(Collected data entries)

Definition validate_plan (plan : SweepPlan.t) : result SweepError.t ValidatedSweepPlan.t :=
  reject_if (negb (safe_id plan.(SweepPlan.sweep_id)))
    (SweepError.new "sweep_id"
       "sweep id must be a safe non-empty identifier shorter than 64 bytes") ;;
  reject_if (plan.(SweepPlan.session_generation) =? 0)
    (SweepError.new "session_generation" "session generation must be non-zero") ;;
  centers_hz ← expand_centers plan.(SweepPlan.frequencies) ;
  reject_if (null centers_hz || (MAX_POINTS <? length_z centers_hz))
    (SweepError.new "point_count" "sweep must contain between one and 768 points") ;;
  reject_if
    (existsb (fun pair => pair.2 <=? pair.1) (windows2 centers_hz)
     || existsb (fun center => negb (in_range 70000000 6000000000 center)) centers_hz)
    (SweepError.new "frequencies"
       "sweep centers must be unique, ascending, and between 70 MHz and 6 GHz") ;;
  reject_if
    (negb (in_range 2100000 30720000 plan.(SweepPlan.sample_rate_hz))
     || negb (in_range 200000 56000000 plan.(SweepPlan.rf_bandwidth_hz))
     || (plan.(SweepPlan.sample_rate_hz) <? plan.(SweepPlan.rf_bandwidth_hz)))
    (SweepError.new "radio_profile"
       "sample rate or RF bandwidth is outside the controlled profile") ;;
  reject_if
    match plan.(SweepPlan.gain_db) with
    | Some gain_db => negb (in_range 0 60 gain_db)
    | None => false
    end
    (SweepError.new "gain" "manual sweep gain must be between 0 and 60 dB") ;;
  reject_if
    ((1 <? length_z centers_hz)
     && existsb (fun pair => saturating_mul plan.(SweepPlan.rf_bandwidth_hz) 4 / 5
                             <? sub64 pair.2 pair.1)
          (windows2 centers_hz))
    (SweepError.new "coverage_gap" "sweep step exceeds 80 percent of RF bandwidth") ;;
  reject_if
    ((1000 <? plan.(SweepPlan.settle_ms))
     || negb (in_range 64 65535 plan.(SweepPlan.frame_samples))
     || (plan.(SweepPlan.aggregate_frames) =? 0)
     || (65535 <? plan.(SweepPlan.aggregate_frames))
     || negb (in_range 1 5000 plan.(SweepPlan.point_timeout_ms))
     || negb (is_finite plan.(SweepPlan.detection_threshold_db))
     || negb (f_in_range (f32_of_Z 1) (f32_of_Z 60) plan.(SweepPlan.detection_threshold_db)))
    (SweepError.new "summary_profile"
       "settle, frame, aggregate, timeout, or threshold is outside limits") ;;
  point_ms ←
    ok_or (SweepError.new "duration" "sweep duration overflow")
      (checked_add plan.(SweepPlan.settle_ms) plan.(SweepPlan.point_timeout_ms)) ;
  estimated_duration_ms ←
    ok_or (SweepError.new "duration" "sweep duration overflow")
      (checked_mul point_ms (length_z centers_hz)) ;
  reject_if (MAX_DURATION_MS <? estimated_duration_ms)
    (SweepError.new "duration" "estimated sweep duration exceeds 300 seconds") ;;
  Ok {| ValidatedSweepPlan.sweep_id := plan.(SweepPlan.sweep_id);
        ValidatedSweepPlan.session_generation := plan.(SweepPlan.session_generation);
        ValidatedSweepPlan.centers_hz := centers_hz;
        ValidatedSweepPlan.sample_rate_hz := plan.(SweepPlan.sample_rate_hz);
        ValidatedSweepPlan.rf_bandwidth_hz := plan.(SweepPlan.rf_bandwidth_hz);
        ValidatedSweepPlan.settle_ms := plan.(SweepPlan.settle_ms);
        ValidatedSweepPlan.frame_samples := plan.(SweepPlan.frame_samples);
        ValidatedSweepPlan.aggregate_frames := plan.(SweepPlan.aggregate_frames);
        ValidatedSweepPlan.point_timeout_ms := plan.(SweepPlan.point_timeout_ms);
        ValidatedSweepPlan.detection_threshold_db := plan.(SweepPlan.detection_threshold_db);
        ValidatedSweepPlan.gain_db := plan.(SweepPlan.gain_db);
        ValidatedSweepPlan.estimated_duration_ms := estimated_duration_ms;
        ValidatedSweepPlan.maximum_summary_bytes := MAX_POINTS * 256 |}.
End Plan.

* * *

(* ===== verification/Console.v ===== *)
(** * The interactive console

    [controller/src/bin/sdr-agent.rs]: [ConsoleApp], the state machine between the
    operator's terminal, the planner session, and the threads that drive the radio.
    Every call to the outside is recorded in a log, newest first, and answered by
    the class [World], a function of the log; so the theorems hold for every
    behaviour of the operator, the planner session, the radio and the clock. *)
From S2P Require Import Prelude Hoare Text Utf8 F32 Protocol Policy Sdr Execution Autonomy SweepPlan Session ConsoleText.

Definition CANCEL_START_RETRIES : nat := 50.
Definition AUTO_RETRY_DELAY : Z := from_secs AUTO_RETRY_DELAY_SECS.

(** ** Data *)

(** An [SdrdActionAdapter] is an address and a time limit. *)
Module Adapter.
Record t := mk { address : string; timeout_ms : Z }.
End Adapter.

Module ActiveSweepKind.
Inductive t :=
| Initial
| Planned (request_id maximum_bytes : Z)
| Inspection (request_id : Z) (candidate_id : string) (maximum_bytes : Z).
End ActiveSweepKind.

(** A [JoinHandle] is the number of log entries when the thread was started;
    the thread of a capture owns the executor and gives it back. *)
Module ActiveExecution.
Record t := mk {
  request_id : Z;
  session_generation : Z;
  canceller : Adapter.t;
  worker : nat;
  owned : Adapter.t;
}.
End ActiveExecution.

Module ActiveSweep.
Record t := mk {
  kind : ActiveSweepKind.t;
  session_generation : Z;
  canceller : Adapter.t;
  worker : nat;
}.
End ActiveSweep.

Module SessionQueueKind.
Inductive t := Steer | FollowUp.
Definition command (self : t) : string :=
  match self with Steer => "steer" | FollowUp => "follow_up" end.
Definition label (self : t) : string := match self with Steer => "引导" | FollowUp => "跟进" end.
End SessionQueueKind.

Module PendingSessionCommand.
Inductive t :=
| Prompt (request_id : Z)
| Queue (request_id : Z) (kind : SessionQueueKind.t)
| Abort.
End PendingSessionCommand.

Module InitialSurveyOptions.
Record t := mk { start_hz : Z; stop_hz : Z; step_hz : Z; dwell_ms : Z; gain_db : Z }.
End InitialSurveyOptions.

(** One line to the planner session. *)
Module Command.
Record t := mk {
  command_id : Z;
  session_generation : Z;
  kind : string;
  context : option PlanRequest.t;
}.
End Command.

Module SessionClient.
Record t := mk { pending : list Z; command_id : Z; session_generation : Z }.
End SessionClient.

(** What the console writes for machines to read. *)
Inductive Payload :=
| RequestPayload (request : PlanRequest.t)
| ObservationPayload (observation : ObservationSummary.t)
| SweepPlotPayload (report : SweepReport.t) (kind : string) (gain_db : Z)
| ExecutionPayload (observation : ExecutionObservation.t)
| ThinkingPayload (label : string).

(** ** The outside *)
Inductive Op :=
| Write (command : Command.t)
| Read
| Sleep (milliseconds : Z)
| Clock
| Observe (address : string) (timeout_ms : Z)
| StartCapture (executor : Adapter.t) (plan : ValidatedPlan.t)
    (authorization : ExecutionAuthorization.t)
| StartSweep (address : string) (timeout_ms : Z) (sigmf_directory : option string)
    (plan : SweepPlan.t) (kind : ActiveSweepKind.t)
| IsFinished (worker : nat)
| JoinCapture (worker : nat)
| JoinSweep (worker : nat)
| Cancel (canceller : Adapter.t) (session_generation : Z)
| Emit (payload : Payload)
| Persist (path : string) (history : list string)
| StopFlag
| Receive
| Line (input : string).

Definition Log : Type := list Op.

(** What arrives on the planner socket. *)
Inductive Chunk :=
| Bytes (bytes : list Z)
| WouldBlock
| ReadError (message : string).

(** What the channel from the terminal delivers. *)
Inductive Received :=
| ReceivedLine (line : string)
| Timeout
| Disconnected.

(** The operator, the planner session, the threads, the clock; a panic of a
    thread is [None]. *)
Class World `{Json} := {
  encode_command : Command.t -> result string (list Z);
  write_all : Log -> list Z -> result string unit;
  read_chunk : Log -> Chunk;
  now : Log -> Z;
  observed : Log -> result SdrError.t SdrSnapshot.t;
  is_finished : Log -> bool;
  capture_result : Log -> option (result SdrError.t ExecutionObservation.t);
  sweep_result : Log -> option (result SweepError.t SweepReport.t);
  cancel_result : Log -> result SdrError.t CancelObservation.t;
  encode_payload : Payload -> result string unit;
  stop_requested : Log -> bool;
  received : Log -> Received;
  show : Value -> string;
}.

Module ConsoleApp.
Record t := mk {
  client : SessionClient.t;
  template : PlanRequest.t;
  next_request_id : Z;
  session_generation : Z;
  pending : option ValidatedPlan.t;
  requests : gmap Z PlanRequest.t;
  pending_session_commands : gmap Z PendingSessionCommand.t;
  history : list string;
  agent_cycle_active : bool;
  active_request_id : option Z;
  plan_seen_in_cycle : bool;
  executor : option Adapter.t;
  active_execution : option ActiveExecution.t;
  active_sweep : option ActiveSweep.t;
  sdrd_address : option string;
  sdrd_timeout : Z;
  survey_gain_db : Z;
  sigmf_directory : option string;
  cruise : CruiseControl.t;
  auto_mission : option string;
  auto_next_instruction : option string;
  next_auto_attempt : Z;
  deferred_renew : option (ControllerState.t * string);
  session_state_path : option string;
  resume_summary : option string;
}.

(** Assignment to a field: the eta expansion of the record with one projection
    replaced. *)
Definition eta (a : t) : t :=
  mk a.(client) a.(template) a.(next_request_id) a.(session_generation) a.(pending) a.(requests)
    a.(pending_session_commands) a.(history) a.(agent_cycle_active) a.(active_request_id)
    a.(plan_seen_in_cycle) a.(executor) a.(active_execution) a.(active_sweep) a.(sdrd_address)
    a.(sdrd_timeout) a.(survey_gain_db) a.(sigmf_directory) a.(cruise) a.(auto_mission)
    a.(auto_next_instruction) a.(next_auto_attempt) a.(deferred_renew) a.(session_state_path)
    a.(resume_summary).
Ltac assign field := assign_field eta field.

--

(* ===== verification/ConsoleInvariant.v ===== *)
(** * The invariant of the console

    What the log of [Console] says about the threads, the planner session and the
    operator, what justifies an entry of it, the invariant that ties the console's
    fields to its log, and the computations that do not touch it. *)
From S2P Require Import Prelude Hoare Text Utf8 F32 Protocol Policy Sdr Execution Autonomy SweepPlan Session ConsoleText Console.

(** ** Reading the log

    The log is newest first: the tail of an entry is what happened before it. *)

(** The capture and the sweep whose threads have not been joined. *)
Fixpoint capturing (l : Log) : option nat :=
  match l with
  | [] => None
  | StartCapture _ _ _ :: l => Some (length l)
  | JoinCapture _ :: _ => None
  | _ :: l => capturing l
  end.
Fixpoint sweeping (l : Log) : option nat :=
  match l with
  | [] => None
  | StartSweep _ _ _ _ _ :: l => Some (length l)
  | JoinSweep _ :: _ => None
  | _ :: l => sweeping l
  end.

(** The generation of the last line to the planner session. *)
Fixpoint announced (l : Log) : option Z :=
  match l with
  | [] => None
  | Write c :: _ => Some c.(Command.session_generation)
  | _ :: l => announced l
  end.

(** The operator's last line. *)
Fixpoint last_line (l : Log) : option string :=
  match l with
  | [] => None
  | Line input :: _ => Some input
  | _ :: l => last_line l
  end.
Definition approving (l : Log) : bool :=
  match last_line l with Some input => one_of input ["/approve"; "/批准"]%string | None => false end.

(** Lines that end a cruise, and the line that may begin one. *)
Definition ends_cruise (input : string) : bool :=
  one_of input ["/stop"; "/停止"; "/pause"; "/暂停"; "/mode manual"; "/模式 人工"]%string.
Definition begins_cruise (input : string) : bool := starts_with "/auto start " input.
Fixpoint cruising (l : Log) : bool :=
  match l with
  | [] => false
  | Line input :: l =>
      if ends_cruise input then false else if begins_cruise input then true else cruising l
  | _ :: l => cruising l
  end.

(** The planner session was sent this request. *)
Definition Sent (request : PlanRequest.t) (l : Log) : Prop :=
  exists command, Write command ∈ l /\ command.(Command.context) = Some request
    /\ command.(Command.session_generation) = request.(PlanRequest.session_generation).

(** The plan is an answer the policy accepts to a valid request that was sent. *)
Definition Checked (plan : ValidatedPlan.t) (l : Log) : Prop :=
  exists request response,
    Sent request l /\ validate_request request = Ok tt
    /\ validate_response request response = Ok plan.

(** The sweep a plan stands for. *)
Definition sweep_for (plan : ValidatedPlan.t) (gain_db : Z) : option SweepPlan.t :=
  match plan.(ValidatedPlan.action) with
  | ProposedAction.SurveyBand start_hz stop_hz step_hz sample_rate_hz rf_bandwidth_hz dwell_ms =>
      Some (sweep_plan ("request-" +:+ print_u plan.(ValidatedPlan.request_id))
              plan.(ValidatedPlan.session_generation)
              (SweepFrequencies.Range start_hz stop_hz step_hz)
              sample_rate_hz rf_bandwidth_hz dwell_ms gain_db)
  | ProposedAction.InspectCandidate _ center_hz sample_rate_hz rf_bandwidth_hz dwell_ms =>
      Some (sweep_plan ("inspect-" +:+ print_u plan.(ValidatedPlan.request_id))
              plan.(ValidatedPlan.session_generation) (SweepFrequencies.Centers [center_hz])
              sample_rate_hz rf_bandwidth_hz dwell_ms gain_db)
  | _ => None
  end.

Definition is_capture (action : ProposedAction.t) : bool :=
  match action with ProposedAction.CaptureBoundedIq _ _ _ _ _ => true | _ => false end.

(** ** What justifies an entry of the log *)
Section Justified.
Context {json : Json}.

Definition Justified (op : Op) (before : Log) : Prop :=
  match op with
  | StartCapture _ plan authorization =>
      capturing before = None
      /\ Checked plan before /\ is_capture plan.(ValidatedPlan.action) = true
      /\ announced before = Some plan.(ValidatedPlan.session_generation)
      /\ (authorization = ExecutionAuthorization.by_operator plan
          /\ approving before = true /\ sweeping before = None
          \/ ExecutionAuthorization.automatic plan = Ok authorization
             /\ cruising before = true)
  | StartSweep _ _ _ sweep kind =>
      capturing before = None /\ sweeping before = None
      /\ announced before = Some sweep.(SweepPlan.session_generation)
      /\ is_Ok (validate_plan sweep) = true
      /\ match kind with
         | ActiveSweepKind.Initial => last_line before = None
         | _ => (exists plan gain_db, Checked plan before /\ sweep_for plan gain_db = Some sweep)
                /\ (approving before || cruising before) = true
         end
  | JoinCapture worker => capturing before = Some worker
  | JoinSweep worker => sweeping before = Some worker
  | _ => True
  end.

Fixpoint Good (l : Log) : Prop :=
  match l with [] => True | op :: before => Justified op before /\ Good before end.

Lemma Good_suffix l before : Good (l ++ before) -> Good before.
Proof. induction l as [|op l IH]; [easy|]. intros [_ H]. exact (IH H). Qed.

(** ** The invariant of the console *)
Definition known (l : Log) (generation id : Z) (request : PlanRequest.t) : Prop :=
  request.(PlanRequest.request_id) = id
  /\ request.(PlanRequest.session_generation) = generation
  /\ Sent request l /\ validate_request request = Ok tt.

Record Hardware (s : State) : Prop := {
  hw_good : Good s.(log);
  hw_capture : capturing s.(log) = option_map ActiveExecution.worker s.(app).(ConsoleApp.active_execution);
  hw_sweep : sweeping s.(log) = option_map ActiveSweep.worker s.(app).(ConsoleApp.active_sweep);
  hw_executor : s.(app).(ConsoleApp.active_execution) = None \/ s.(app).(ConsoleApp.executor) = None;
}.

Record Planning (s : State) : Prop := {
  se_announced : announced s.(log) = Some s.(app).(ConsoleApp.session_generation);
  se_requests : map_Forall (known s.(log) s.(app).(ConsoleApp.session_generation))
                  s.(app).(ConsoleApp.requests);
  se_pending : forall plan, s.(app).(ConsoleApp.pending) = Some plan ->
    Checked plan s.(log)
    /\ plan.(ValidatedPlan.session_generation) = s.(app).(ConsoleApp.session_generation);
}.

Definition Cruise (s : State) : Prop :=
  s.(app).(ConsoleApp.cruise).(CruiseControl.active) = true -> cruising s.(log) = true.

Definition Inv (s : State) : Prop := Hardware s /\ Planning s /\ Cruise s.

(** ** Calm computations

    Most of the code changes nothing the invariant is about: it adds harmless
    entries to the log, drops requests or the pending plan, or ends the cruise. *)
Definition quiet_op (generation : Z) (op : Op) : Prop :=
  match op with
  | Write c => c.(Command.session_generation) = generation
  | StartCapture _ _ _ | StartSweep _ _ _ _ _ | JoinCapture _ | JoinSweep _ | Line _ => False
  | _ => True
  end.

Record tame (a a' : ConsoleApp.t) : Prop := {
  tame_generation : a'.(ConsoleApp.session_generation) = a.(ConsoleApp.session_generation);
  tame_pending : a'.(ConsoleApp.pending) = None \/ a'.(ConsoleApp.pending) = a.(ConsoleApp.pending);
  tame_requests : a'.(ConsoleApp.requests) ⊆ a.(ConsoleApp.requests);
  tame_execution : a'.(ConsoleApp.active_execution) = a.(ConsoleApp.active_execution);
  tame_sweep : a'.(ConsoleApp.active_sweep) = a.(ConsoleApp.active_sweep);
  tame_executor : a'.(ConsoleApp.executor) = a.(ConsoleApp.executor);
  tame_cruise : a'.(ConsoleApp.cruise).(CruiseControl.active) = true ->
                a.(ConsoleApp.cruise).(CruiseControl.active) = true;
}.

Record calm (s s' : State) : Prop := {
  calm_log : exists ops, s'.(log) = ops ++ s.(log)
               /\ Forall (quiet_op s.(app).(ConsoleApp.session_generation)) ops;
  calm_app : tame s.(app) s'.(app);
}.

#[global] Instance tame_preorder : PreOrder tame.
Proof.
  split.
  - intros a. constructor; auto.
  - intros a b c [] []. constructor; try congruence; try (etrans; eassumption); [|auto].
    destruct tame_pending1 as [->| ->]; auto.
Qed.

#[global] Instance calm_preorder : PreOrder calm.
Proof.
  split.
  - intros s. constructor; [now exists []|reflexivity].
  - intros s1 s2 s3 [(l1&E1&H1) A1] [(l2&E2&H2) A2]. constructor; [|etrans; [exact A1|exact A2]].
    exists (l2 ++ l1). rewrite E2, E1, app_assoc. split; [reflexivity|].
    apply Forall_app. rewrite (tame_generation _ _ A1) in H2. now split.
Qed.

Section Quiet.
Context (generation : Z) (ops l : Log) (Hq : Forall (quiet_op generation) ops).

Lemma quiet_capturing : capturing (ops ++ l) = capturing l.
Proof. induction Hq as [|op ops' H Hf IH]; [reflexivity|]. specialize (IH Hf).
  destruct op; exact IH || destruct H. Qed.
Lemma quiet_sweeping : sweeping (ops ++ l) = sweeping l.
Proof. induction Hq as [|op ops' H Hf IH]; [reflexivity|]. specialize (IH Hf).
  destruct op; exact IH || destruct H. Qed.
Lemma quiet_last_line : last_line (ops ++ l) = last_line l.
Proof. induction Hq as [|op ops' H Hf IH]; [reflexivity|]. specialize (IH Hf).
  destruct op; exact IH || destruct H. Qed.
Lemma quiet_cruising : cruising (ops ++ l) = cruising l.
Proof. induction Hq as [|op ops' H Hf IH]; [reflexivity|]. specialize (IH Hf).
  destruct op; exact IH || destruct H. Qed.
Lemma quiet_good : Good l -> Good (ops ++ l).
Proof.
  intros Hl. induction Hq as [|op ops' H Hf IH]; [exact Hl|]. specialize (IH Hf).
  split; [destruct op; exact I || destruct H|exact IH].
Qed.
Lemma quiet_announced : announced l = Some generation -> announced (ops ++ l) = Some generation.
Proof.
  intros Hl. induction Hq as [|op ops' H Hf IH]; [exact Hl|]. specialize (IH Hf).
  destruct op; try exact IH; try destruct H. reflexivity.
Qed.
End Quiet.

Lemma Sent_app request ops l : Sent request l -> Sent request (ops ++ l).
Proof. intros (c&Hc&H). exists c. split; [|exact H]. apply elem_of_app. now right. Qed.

■ **What is expected**: In your answer, include only the lines above starting at the line that holds "Definition ends_cruise (input" and ending at the line that holds "(** The planner", copied exactly.

■ **Task solution**:
Definition ends_cruise (input : string) : bool :=
  one_of input ["/stop"; "/停止"; "/pause"; "/暂停"; "/mode manual"; "/模式 人工"]%string.
Definition begins_cruise (input : string) : bool := starts_with "/auto start " input.
Fixpoint cruising (l : Log) : bool :=
  match l with
  | [] => false
  | Line input :: l =>
      if ends_cruise input then false else if begins_cruise input then true else cruising l
  | _ :: l => cruising l
  end.

(** The planner session was sent this request. *)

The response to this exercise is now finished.